── RECORD EXTRACTS

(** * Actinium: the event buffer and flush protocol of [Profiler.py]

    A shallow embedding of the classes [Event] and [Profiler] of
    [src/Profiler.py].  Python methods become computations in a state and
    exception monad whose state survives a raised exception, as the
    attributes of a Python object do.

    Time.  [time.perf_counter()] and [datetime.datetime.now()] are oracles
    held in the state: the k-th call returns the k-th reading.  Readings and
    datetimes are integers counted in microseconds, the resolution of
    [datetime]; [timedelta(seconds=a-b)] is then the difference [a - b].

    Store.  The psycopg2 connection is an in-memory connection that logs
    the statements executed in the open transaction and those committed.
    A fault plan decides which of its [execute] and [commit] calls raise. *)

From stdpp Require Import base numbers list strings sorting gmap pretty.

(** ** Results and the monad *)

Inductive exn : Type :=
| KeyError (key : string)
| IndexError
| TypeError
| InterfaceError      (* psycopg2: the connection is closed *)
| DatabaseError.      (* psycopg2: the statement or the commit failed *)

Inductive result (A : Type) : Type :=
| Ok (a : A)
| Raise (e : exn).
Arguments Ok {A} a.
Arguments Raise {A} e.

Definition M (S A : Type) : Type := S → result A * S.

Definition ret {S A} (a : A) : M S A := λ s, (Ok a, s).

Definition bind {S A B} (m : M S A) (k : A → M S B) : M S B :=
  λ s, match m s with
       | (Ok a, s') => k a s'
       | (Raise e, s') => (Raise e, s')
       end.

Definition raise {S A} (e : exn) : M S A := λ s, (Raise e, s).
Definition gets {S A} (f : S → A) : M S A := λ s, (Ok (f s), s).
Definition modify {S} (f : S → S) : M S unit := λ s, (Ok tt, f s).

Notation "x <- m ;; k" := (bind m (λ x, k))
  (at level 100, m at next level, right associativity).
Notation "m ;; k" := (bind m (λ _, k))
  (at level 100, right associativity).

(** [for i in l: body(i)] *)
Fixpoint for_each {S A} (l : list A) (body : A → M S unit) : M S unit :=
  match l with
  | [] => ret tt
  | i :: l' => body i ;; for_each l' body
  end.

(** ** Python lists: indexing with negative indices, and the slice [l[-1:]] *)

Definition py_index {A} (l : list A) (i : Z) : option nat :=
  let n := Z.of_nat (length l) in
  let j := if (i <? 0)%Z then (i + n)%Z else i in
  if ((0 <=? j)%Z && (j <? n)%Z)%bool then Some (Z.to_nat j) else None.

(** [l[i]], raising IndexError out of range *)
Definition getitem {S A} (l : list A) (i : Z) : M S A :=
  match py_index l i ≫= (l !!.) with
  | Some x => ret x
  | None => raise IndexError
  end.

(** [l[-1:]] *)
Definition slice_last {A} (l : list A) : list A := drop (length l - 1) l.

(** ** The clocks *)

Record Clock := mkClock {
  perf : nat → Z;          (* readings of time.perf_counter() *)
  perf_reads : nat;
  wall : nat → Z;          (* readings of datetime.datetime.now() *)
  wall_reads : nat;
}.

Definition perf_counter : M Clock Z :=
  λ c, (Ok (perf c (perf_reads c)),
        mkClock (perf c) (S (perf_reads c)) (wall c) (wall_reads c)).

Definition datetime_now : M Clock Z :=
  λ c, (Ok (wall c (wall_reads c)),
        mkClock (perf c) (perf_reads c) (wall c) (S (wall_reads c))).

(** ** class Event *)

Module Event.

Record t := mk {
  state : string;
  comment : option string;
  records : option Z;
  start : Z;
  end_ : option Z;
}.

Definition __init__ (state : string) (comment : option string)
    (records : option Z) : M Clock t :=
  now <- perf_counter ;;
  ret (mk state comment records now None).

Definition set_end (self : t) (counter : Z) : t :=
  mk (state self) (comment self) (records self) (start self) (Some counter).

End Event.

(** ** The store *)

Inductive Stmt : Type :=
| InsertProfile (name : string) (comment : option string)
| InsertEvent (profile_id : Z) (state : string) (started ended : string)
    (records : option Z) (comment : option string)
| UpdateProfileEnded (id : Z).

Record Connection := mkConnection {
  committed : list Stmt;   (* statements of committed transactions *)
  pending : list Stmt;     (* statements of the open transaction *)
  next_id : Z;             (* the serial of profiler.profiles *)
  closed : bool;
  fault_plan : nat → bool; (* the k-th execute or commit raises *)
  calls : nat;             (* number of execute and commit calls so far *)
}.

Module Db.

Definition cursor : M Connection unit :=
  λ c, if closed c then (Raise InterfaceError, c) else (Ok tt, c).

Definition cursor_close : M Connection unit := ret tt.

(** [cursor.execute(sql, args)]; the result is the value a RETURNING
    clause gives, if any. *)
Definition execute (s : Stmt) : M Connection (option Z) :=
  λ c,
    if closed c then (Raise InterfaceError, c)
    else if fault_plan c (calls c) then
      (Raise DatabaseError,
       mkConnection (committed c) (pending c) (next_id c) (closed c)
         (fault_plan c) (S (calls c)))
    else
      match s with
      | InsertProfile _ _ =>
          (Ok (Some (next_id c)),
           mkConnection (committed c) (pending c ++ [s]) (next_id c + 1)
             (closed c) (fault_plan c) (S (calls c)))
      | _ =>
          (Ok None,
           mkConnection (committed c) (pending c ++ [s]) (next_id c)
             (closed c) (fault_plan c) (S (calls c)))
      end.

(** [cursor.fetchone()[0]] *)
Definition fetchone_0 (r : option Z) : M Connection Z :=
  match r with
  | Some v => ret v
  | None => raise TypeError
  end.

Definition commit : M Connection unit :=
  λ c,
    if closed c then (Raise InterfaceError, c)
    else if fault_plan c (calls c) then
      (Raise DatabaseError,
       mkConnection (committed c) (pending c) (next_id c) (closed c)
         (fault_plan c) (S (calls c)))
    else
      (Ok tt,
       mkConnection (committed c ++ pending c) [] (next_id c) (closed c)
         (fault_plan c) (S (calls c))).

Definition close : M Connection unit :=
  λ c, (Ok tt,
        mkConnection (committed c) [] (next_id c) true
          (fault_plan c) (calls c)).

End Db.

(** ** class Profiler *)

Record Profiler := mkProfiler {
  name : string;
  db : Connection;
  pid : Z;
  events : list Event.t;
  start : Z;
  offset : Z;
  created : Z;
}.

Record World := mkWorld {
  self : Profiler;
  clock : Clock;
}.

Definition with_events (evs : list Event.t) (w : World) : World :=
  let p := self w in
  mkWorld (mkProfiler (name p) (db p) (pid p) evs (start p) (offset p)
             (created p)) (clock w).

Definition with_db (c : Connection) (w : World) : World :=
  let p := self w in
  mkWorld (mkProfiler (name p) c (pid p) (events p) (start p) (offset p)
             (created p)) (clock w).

────

WHAT YOU WILL DO
Output the listing verbatim through the "[datetime.datetime.now()] are oracles" line.

SOLUTION TO THIS PROBLEM
(** * Actinium: the event buffer and flush protocol of [Profiler.py]

    A shallow embedding of the classes [Event] and [Profiler] of
    [src/Profiler.py].  Python methods become computations in a state and
    exception monad whose state survives a raised exception, as the
    attributes of a Python object do.

    Time.  [time.perf_counter()] and [datetime.datetime.now()] are oracles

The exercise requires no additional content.